(DATA SHOWN)

(** X11.  The constructor of [ValueBuffer] and the two buffer factories
    have nothing to do with the instance: however they end, the native
    handle is what it was, and nothing was added to the log of native
    calls. *)
Theorem factories_leave_instance (op : Operation) s :
  allocates op = true ->
  m_eval (run zero LoadLibrary GetProcAddress op s) = m_eval s /\
  native_calls (run zero LoadLibrary GetProcAddress op s) = native_calls s.
Proof.
  destruct op; try discriminate; intros _; simpl.
  - apply new_ValueBuffer_same_instance.
  - apply CreateBuffers_same_instance.
  - apply CreateBuffers_min_same_instance.
Qed.

(** ** The handle over the life of an instance *)

Lemma run_stays_live (op : Operation) s :
  on_instance op = true ->
  (forall how, op <> op_teardown how) ->
  stays_live s (run zero LoadLibrary GetProcAddress op s).
Proof.
  intros Hon Hop. destruct op; try discriminate Hon; simpl.
  - apply same_instance_stays_live, new_ValueBuffer_same_instance.
  - apply same_instance_stays_live, CreateBuffers_same_instance.
  - apply same_instance_stays_live, CreateBuffers_min_same_instance.
  - apply CreateNetwork_stays_live.
  - apply GetInputSchema_stays_live.
  - apply GetOutputSchema_stays_live.
  - apply StartForwardEvaluation_stays_live.
  - apply ForwardPass_stays_live.
  - by destruct (Hop how).
Qed.

Lemma run_disposed (op : Operation) s :
  m_eval s = None ->
  on_instance op = true ->
  m_eval (run zero LoadLibrary GetProcAddress op s) = None /\
  native_calls (run zero LoadLibrary GetProcAddress op s) = native_calls s.
Proof.
  intros Hnull Hon. destruct op; try discriminate Hon; simpl.
  - rewrite <- Hnull. apply new_ValueBuffer_same_instance.
  - rewrite <- Hnull. apply CreateBuffers_same_instance.
  - rewrite <- Hnull. apply CreateBuffers_min_same_instance.
  - unfold CreateNetwork. rewrite (bind_Returns get _ s s s eq_refl). by rewrite Hnull.
  - unfold GetInputSchema. rewrite (bind_Returns get _ s s s eq_refl). by rewrite Hnull.
  - unfold GetOutputSchema. rewrite (bind_Returns get _ s s s eq_refl). by rewrite Hnull.
  - unfold StartForwardEvaluation. rewrite (bind_Returns get _ s s s eq_refl).
    by rewrite Hnull.
  - unfold ForwardPass. rewrite (bind_Returns get _ s s s eq_refl). by rewrite Hnull.
  - by rewrite teardown_disposed.
Qed.

Lemma run_consistent (op : Operation) s :
  on_instance op = true ->
  handle_consistent s ->
  handle_consistent (run zero LoadLibrary GetProcAddress op s).
Proof.
  intros Hon Hs. unfold handle_consistent in *.
  destruct (m_eval s) as [eval |] eqn:Heval.
  - destruct op as [| | | | | | | | | how];
      try (destruct (run_stays_live _ s Hon) as [[eval' ->] ->];
           [discriminate | by rewrite Heval | assumption]).
    simpl. rewrite (teardown_live how s eval Heval). simpl.
    rewrite Destroy_count_snoc. by rewrite Hs.
  - destruct (run_disposed op s Heval Hon) as [-> ->]. assumption.
Qed.

(** X12.  Over any sequence of operations on an instance (buffer
    factories, [CreateNetwork], schema queries, [StartForwardEvaluation],
    [ForwardPass], teardown by [Dispose] or by the collector, in any order
    and however each ends), the handle is null exactly when [Destroy()] has
    been called, and [Destroy()] is called at most once: starting from a
    state in which this holds, it holds after the sequence. *)
Theorem Destroy_exactly_when_disposed (ops : list Operation) s :
  Forall (fun op => on_instance op = true) ops ->
  handle_consistent s ->
  handle_consistent (run_all zero LoadLibrary GetProcAddress ops s).
Proof.
  intros Hops. revert s. induction Hops as [| op rest Hop _ IH]; intros s Hs; simpl.
  - assumption.
  - apply IH. by apply run_consistent.
Qed.

(** ** Methods that translate *)

Lemma map_items_end_managed (items : list ref) s :
  (for_each items map_item s).2 = s /\ ends_managed (for_each items map_item s).1.
Proof.
  induction items as [| r rest [IHstate IHends]]; simpl; [done |].
  destruct (pinnable (heap s) r) eqn:Hr.
  - destruct (map_item_pinnable s r Hr) as (vb & _ & _ & Hrun).
    rewrite (bind_Returns _ _ _ _ _ Hrun).
    unfold bind. destruct (for_each rest map_item s) as [[stds | e | ex |] s1];
      simpl in *; by subst.
  - by rewrite (bind_Throws _ _ _ _ _ (map_item_not_pinnable s r Hr)).
Qed.

(** X13.  [CreateNetwork] and [ForwardPass] never let a C++ exception of
    the engine out: for every state, every engine and all arguments they
    return or throw a managed exception. *)
Theorem translating_methods_end_managed s :
  (forall networkDescription, ends_managed (CreateNetwork networkDescription s).1) /\
  (forall inputs outputs, ends_managed (ForwardPass inputs outputs s).1).
Proof.
  split.
  - intros networkDescription. unfold CreateNetwork.
    rewrite (bind_Returns get _ s s s eq_refl).
    destruct (m_eval s) as [eval |]; [| done].
    unfold try_catch, invoke.
    by destruct (Native.CreateNetwork networkDescription eval) as [eval' [[] | ex]].
  - intros inputs outputs. unfold ForwardPass.
    rewrite (bind_Returns get _ s s s eq_refl).
    destruct (m_eval s) as [eval |]; [| done].
    unfold try_catch_managed, bind at 1.
    destruct (map_items_end_managed inputs s) as [Hstate Hends].
    destruct (for_each inputs map_item s) as [[stdInputs | e | ex |] s1];
      simpl in *; try done.
    subst s1. unfold bind at 1.
    destruct (map_items_end_managed outputs s) as [Hstate' Hends'].
    destruct (for_each outputs map_item s) as [[stdOutputs | e | ex |] s1];
      simpl in *; try done.
    unfold try_catch, invoke_ForwardPass.
    by destruct (Native.ForwardPass stdInputs stdOutputs eval) as [[eval' writes] [[] | ex]].
Qed.

(** ** Construction, again *)

(** X14.  A constructor that starts from a new object and a heap leaves the
    heap as it is; the new object holds an engine exactly when the
    constructor returned; and when it did not return, teardown of the object
    (the collector will run the finalizer) calls nothing and changes
    nothing. *)
Theorem constructor_handle (funcName : string) (h : list (ValueBuffer ElemType))
    (log : list (NativeCall ElemType)) :
  heap (IEvaluateModelExtendedManaged LoadLibrary GetProcAddress funcName
          (fresh_instance h log)).2 = h /\
  ((IEvaluateModelExtendedManaged LoadLibrary GetProcAddress funcName
      (fresh_instance h log)).1 = Returns tt <->
   is_Some (m_eval (IEvaluateModelExtendedManaged LoadLibrary GetProcAddress funcName
                      (fresh_instance h log)).2)) /\
  ((IEvaluateModelExtendedManaged LoadLibrary GetProcAddress funcName
      (fresh_instance h log)).1 <> Returns tt ->
   forall hows,
     teardowns hows
       (IEvaluateModelExtendedManaged LoadLibrary GetProcAddress funcName
          (fresh_instance h log)).2 =
     (Returns tt,
      (IEvaluateModelExtendedManaged LoadLibrary GetProcAddress funcName
         (fresh_instance h log)).2)).
Proof.
  assert (Hfailed : forall (o : Outcome unit) (s' : State),
    o <> Returns tt -> m_eval s' = None -> heap s' = h ->
    heap s' = h /\ (o = Returns tt <-> is_Some (m_eval s')) /\
    (o <> Returns tt -> forall hows, teardowns hows s' = (Returns tt, s'))).
  { intros o s' Ho Hnull Hheap. split; [assumption |]. split.
    - rewrite Hnull. split; [by intros Heq | by intros [eval Heval]].
    - intros _ hows. by apply teardowns_disposed. }
  unfold IEvaluateModelExtendedManaged.
  destruct (LoadLibrary dllname) as [hModule |].
  - unfold try_catch, call_getEvalProc.
    destruct (GetProcAddress hModule funcName) as [[eval | ex] |].
    + simpl. split; [reflexivity |]. split; [| by intros Hne].
      split; [by eexists | reflexivity].
    + by apply Hfailed.
    + by apply Hfailed.
  - by apply Hfailed.
Qed.

(** ** The converters of enumerations *)

(** X19.  [GetDataType] and [GetStorageType] undo the numbering of the
    managed enumerations: each returns the enumerator whose value it was
    given, without touching the state, and returns for no other value. *)
Theorem converters_undo_numbering s :
  (forall kind : DataType.t, GetDataType (DataType.to_int kind) s = (Returns kind, s)) /\
  (forall kind : StorageType.t,
     GetStorageType (StorageType.to_int kind) s = (Returns kind, s)) /\
  (forall (dataType : Z) (kind : DataType.t) s',
     GetDataType dataType s = (Returns kind, s') -> dataType = DataType.to_int kind) /\
  (forall (storageType : Z) (kind : StorageType.t) s',
     GetStorageType storageType s = (Returns kind, s') ->
     storageType = StorageType.to_int kind).
Proof.
  repeat split.
  - by intros [].
  - by intros [].
  - intros dataType kind s'. unfold GetDataType, ret, throw.
    destruct (Z.eqb_spec dataType (DataType.to_int DataType.Float32)) as [-> |];
      [by intros [= <- _] |].
    destruct (Z.eqb_spec dataType (DataType.to_int DataType.Float64)) as [-> |];
      [by intros [= <- _] | discriminate].
  - intros storageType kind s'. unfold GetStorageType, ret, throw.
    destruct (Z.eqb_spec storageType (StorageType.to_int StorageType.Dense)) as [-> |];
      [by intros [= <- _] |].
    destruct (Z.eqb_spec storageType (StorageType.to_int StorageType.Sparse)) as [-> |];
      [by intros [= <- _] |].
    destruct (Z.eqb_spec storageType (StorageType.to_int StorageType.Undetermined))
      as [-> |]; [by intros [= <- _] | discriminate].
Qed.

(** ** From the factory to the engine *)

Lemma blank_full (size : Z) : (0 < size)%Z -> has_empty_array (blank zero size) = false.
Proof.
  intros Hsize. unfold has_empty_array, blank; simpl.
  destruct (Z.to_nat size) as [| n] eqn:Hn; [lia | reflexivity].
Qed.

Lemma new_buffers_described (h news rest : list (ValueBuffer ElemType)) :
  Forall (fun vb => has_empty_array vb = false) news ->
  Forall2 (fun r vb => (h ++ news ++ rest) !! r = Some vb /\ has_empty_array vb = false)
    (seq (length h) (length news)) news.
Proof.
  intros Hfull. revert h. induction Hfull as [| vb news' Hvb _ IH]; intros h; simpl.
  - constructor.
  - constructor.
    + split; [by apply list_lookup_middle | assumption].
    + specialize (IH (h ++ [vb])).
      rewrite length_app, <- app_assoc in IH. simpl in IH.
      by replace (length h + 1) with (S (length h)) in IH by lia.
Qed.

Lemma CreateBuffers_min_positive (this : VariableSchema) s :
  Forall (fun layout => 0 < m_numElements layout)%Z this ->
  CreateBuffers_min zero this s =
    (Returns (seq (length (heap s)) (length this)),
     with_heap s (heap s ++ (blank zero <$> (m_numElements <$> this)))) /\
  Forall (fun vb => has_empty_array vb = false) (blank zero <$> (m_numElements <$> this)).
Proof.
  intros Hpos. split.
  - rewrite CreateBuffers_min_loop, for_each_new_ValueBuffer.
    + by rewrite length_fmap.
    + apply Forall_fmap. eapply Forall_impl; [exact Hpos |]. intros layout. simpl. lia.
  - rewrite <- list_fmap_compose. apply Forall_fmap.
    eapply Forall_impl; [exact Hpos |]. intros layout Hlayout. by apply blank_full.
Qed.
(** X9: with an argument after the program name every subscription and
    every query of the run is for that argument, and when the setup
    succeeds the run begins by subscribing to it and reading its
    configuration. *)
Theorem argument_module_name_used (lib : sr.Library) (argv : list string) (a : string) :
  nth_error argv 1 = Some a ->
  Forall (names_module a) (calls (snd (script lib argv world0))) /\
  forall conn sess subscribe,
    sr.connect lib "example_application" = Ok conn ->
    sr.session_of conn = Ok sess ->
    sr.subscribe_of sess = Ok subscribe ->
    sr.subscribe_answer subscribe a = Ok tt ->
    exists later,
      calls (snd (script lib argv world0)) = (startup_calls a ++ later)%list.
Proof.
  intro Hnth.
  assert (Hsel : fst (select_module_name argv world0) = Ok a)
    by (rewrite select_module_name_run, Hnth; reflexivity).
  split.
  - apply (script_names_module lib argv a Hsel).
  - intros conn sess subscribe Hconn Hsess Hsub Hanswer.
    apply (script_startup_calls lib argv a conn sess subscribe
             Hsel Hconn Hsess Hsub Hanswer).
Qed.

Lemma argument_module_name_used_witness :
  nth_error ["pytho2_application_example.py"; "ietf-ip"] 1 = Some "ietf-ip" /\
  exists later,
    calls (snd (script sample_library ["pytho2_application_example.py"; "ietf-ip"]
                  world0)) =
    (startup_calls "ietf-ip" ++ later)%list.
Proof.
  split; [reflexivity|].
  exact (proj2 (argument_module_name_used sample_library
                  ["pytho2_application_example.py"; "ietf-ip"] "ietf-ip" eq_refl)
           _ _ _ eq_refl eq_refl eq_refl eq_refl).
Defined.

Ltac library_fails H He :=
  erewrite try_bind_raise;
    [ | cbv [sr.Connection sr.Session sr.Subscribe sr.module_change_subscribe
             bind log lift];
        rewrite H; reflexivity
      | exact He ].

(** X10: when a step of the setup raises an exception of class
    [Exception] the script makes no query and never enters the event
    loop; the outer handler prints [str(e)]: when that can be computed
    the script writes it after the hint, if any, and ends normally;
    when it raises, the error it raises leaves the script and nothing
    more is written. *)
Theorem setup_failure_ends_script (lib : sr.Library) (argv : list string)
    (m : string) (e : pyexn) :
  fst (select_module_name argv world0) = Ok m ->
  setup_raises lib m e ->
  isinstance_Exception e = true ->
  ~ In Call_global_loop (calls (snd (script lib argv world0))) /\
  (forall x, ~ In (Call_get_items x) (calls (snd (script lib argv world0)))) /\
  (forall s,
      exception_str e = Ok s ->
      fst (script lib argv world0) = Ok tt /\
      stdout (snd (script lib argv world0)) =
        stdout (snd (select_module_name argv world0)) ++ s ++ nl) /\
  (forall e',
      exception_str e = Raise e' ->
      fst (script lib argv world0) = Raise e' /\
      stdout (snd (script lib argv world0)) =
        stdout (snd (select_module_name argv world0))).
Proof.
  intros Hsel Hsetup He.
  unfold script, script_body, run_application.
  rewrite select_module_name_run in Hsel |- *.
  destruct (nth_error argv 1) as [a|] eqn:Hnth; cbn [fst] in Hsel; inversion Hsel; subst m.
  all: erewrite try_bind_ok by (rewrite select_module_name_run, Hnth; reflexivity).
  all: destruct Hsetup as [Hc | conn Hc Hs | conn sess Hc Hs Hb
                           | conn sess subscribe Hc Hs Hb Ha].
  all: try library_step Hc; try library_step Hs; try library_step Hb.
  all: first [library_fails Hc He | library_fails Hs He
             | library_fails Hb He | library_fails Ha He].
  all: destruct (exception_str e) as [s|e'] eqn:Hstr;
    [ rewrite (print_exception_run e s _ Hstr)
    | rewrite (print_exception_raise e e' _ Hstr) ].
  all: cbn [fst snd printed blanked calls stdout blank softspace].
  all: split; [cbn; intuition discriminate|].
  all: split; [intro x; cbn; intuition discriminate|].
  all: split; [intros s0 H0 | intros e0 H0]; inversion H0; subst.
  all: split; [reflexivity|]; cbn; norm_append; rewrite ?append_nil_r; reflexivity.
Qed.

(End DATA SHOWN)

WHAT THE TASK ASKS
Retype exactly the lines from the start of the entries through the one with "Theorem factories_leave_instance (op"; include both ends.

WRITTEN ANSWER
(** X11.  The constructor of [ValueBuffer] and the two buffer factories
    have nothing to do with the instance: however they end, the native
    handle is what it was, and nothing was added to the log of native
    calls. *)
Theorem factories_leave_instance (op : Operation) s :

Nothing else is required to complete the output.